After a while he added: “as though people ever heard what had been heard then! Composing means to commission the Zapfenstosser orchestra to execute an angelic chorus. And anyhow I consider angelic choruses to be highly speculative.”


p263 ...That Wendell Kretschmar should have it to read was the important thing to him [Adrian]. He sent it to Lubeck, where the stutterer still was, and the latter actually produced it there, in a German version, a year later, after war had broken out -- I was not present -- with the result that during the performance two thirds of the the audience left the theatre. Just as it is supposed to have happened six years before at the Munich premiere of Debussy’s Pelleas et Melisande.... The local critics agreed to a man with the judgement of the lay audience and jeered at the “decimating” music which Herr Kretschmar had taken up with. Only in the Lubeck Borsenkurier an old music-professor named Immerthal -- doubtless dead long since -- spoke of an error of justice which time would put right, and declared in crabbed, old-fashioned language that the opera was a work of the future, full of profound music, that the writer was of course a mocker but a “god-witted man.”This striking expression, which I had never before heard or read, nor ever since, made a peculiar impression on me...

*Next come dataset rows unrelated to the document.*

Definition mint (p : SessionPrincipal) (kind : pystr) (ttl : Z) (jti sid : pystr) : pystr :=
  issue_token_opts {| io_secret := sp_secret p; io_issuer := jwt_issuer s; io_audience := jwt_audience s; io_org_id := sp_org_id p;
    io_permissions := sp_permissions p; io_subject := sp_subject p; io_session_kind := kind; io_ttl_seconds := ttl; io_session_id := None;
    io_family_id := None; io_action := None |} now jti sid.

Definition mint_access (p : SessionPrincipal) : pystr :=
  mint p SESSION_KIND_ACCESS (jwt_access_token_ttl_seconds s) (n_access_jti nonces) (n_access_sid nonces).
Definition mint_refresh (p : SessionPrincipal) : pystr :=
  mint p SESSION_KIND_REFRESH (jwt_refresh_token_ttl_seconds s) (n_refresh_jti nonces) (n_refresh_sid nonces).

Definition session_cookies (access : pystr) (refresh : option pystr) : list CookieOp :=
  SetCookie (http_only_params (dashboard_session_cookie_name s) access (jwt_access_token_ttl_seconds s))
  :: match refresh with
     | Some r => [SetCookie (http_only_params (dashboard_refresh_cookie_name s) r (jwt_refresh_token_ttl_seconds s))]
     | None => []
     end.

(** [_mint_and_set_csrf]; the nonce is ASCII. *)
Definition mint_and_set_csrf (secret : bytes) : list CookieOp :=
  let key := default secret (present (dashboard_csrf_secret s)) in
  match mint_csrf_token key (n_csrf nonces) with Some c => [csrf_cookie c] | None => [] end.

Definition maybe_mint_csrf : list CookieOp :=
  match present (dashboard_csrf_secret s) with
  | None => []
  | Some key => match mint_csrf_token key (n_csrf nonces) with Some c => [csrf_cookie c] | None => [] end
  end.

Definition ok_reply (provisional : bool) (org : option pystr) (cookies : list CookieOp) : Reply :=
  {| rp_ok := true; rp_error := None; rp_provisional := provisional; rp_org := org; rp_cookies := cookies |}.

Definition login_via_auth (r : ValidateResult) (pat : pystr) : Route Reply :=
  let* pair := auth_errors INVALID_TOKEN "invalid token" (issue_operator_session (service_token s) pat) in
  Ok (ok_reply false (Some (uuid_str (vr_org_id r)))
        (session_cookies (rs_access_token pair) (Some (rs_refresh_token pair)) ++ mint_and_set_csrf (default [] (dashboard_csrf_secret s)))).

Definition login_subject (r : ValidateResult) : pystr :=
  match present (vr_user_id r), present (vr_token_id r) with
  | Some u, _ => u
  | None, Some t => t
  | None, None => uuid_str (vr_org_id r)
  end.

Definition login_via_hmac (r : ValidateResult) : Route Reply :=
  let* secret := require_hmac in
  let p := {| sp_secret := secret; sp_org_id := vr_org_id r; sp_permissions := vr_permissions r; sp_subject := login_subject r |} in
  Ok (ok_reply true (Some (uuid_str (vr_org_id r))) (session_cookies (mint_access p) (Some (mint_refresh p)) ++ mint_and_set_csrf secret)).

Definition login (pat : pystr) : Route Reply :=
  let* '_ := require_operator_enabled in
  let* r := auth_errors INVALID_TOKEN "invalid token" (validate_pat (strip_space pat)) in
  if is_dev then login_via_hmac r else login_via_auth r (strip_space pat).

(** [_auth_owned_refresh] *)
Definition auth_owned_refresh (alg : pystr) : bool :=
  bool_decide (alg = lit "RS256")
  || match present (jwt_public_keys_pem s) with Some _ => negb (bool_decide (alg = lit "HS256")) | None => false end.

Definition refresh_via_auth (refresh_token : pystr) : Route Reply :=
  match present (jwt_public_keys_pem s) with
  | None => Raise (ApiError SERVICE_DEGRADED "session public keys not configured")
  | Some _ =>
      let* pair := auth_errors INVALID_TOKEN "invalid refresh token" (refresh_operator_session (service_token s) refresh_token) in
      Ok (ok_reply false None (session_cookies (rs_access_token pair) (Some (rs_refresh_token pair)) ++ maybe_mint_csrf))
  end.

Definition refresh_via_hmac (refresh_token : pystr) : Route Reply :=
  let* secret := require_hmac in
  let* c := stub_errors INVALID_TOKEN id (verify_token_opts refresh_token (verify_opts s (Some secret) SESSION_KIND_REFRESH) now) in
  let p := {| sp_secret := secret; sp_org_id := sc_org_id c; sp_permissions := sc_permissions c; sp_subject := sc_sub c |} in
  Ok (ok_reply true (Some (uuid_str (sc_org_id c))) (session_cookies (mint_access p) None ++ mint_and_set_csrf secret)).

Definition refresh_session (q : Request) : Route Reply :=
  let* raw := require_session_refresh q in
  if negb is_dev then refresh_via_auth raw
  else
    let* alg := stub_errors INVALID_TOKEN id (peek_token_alg raw) in
    if auth_owned_refresh alg then refresh_via_auth raw else refresh_via_hmac raw.

(** [_clear_session_cookies] *)
Definition clear_session_cookies : list CookieOp :=
  (fun name => DeleteCookie name (negb (bool_decide (name = dashboard_csrf_cookie_name s))) cookie_is_secure (cookie_samesite s) (cookie_domain s))
  <$> [dashboard_session_cookie_name s; dashboard_refresh_cookie_name s; dashboard_csrf_cookie_name s].

Definition logout_error (code : ApiErrorCode) (message : string) : Reply :=
  {| rp_ok := false; rp_error := Some (code, message); rp_provisional := false; rp_org := None; rp_cookies := clear_session_cookies |}.

(** [_logout_claims] *)
Definition logout_claims (raw : option pystr) (kind : pystr) : Route (option SessionClaims) :=
  match present raw with
  | None => Ok None
  | Some raw =>
      match verify_token_opts raw (verify_opts s None kind) now with
      | Ok c => Ok (Some c)
      | Raise (SessionStubError _) => Ok None
      | Raise e => Raise (Escapes (EscToken e))
      end
  end.

(** [_logout_proofs_mismatch] *)
Definition logout_proofs_mismatch (access refresh : option SessionClaims) : bool :=
  match access, refresh with
  | Some a, Some r => negb (bool_decide (sc_session_id a = sc_session_id r)) || negb (bool_decide (sc_family_id a = sc_family_id r))
  | _, _ => false
  end.

(** [_select_logout_claims] *)
Definition select_logout_claims (access refresh : option SessionClaims) : SessionClaims + Reply :=
  match access, refresh with
  | None, None => inr (logout_error INVALID_TOKEN "no valid session proof")
  | Some a, _ => if logout_proofs_mismatch access refresh then inr (logout_error INVALID_TOKEN "session proofs do not match") else inl a
  | None, Some r => inl r
  end.

Definition logout_params (claims : SessionClaims) (access refresh : option SessionClaims) (raw_access raw_refresh : option pystr) : RevokeSessionParams :=
  {| rp_session_id := sc_session_id claims; rp_family_id := default [] (sc_family_id claims);
     rp_access_jti := match access with Some a => sc_jti a | None => [] end;
     rp_access_token := match access with Some _ => default [] raw_access | None => [] end;
     rp_refresh_token := match refresh with Some _ => default [] raw_refresh | None => [] end |}.

(** [_revoke_logout_session]; [None] is success. *)
Definition revoke_logout_session (p : RevokeSessionParams) : Route (option Reply) :=
  match revoke_operator_session (service_token s) p with
  | Ok _ => Ok None
  | Raise AuthFailedError => Ok (Some (logout_error INVALID_TOKEN "invalid session"))
  | Raise AuthUnavailableError => Ok (Some (logout_error SERVICE_DEGRADED "auth unavailable"))
  | Raise (AuthEscapes e) => Raise (Escapes e)
  end.

Definition logout_via_auth (q : Request) : Route (option Reply) :=
  let raw_access := cookie q (dashboard_session_cookie_name s) in
  let raw_refresh := cookie q (dashboard_refresh_cookie_name s) in
  let* access := logout_claims raw_access SESSION_KIND_ACCESS in
  let* refresh := logout_claims raw_refresh SESSION_KIND_REFRESH in
  match select_logout_claims access refresh with
  | inr r => Ok (Some r)
  | inl claims => revoke_logout_session (logout_params claims access refresh raw_access raw_refresh)
  end.

Definition logout (q : Request) : Route Reply :=
  let* '_ := require_session_logout in
  let* failed := if is_dev then Ok None else logout_via_auth q in
  match failed with
  | Some r => Ok r
  | None => Ok (ok_reply false None clear_session_cookies)
  end.

(** [GET /me]: the organization and the subject of the caller. *)
Definition me_auth (raw : pystr) : Route (pystr * pystr) :=
  let* v := auth_errors INVALID_TOKEN "invalid session" (validate_operator_session (service_token s) raw) in
  Ok (vs_org_id v, vs_subject v).

Definition me_cookie (raw : pystr) (secret : option bytes) : Route (pystr * pystr) :=
  let* c := stub_errors INVALID_TOKEN id (verify_token_opts raw (verify_opts s secret SESSION_KIND_ACCESS) now) in
  Ok (uuid_str (sc_org_id c), sc_sub c).

(** [parse_authorization_header] *)
Context (parse_authorization_header : option pystr -> option pystr).

Definition me_bearer (q : Request) : Route (pystr * pystr) :=
  match parse_authorization_header (rq_authorization q) with
  | None => Raise (ApiError INVALID_TOKEN "missing session cookie")
  | Some bearer =>
      let* r := auth_errors INVALID_TOKEN "invalid token" (validate_pat bearer) in Ok (uuid_str (vr_org_id r), [])
  end.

I almost passed over the titles of some of Adrians shorter works, written at this time, but -- of course -- there is a reason behind everything here. The first piece is based on “Silent, Silent Night” by William Blake which concludes with:.

But an honest joy
Does itself destroy
For a harlot coy.


And then there are two poems by Keats written in 1819: “Ode to a Nightingale” and “Ode on Melancholy.” Wiki has this to say about “Nightingale:”



"Ode to a Nightingale" is a personal poem that describes Keats's journey into the state of Negative Capability. The tone of the poem rejects the optimistic pursuit of pleasure found within Keats's earlier poems and explores the themes of nature, transience and mortality, the latter being particularly personal to Keats.


The nightingale described within the poem experiences a type of death but does not actually die. Instead, the songbird is capable of living through its song, which is a fate that humans cannot expect. The poem ends with an acceptance that pleasure cannot last and that death is an inevitable part of life. In the poem, Keats imagines the loss of the physical world and sees himself dead—as a "sod" over which the nightingale sings. The contrast between the immortal nightingale and mortal man, sitting in his garden, is made all the more acute by an effort of the imagination.



p264 ...Adrian in Italy had never displayed much gratitude or enthusiasm about the consolations of a sunny world, which make one forget “the weariness, the fever, and the fret Here, where men sit and hear each other groan.” Musically the most priceless, the most perfect, beyond doubt, is the resolution and dissipation of the vision at the end,


Adieu! the fancy cannot cheat so well
As she is famed to do, deceiving elf.
Adieu! Adieu! thy plaintive anthem fades
.......................................................
Fled is that music: -- do I wake or sleep?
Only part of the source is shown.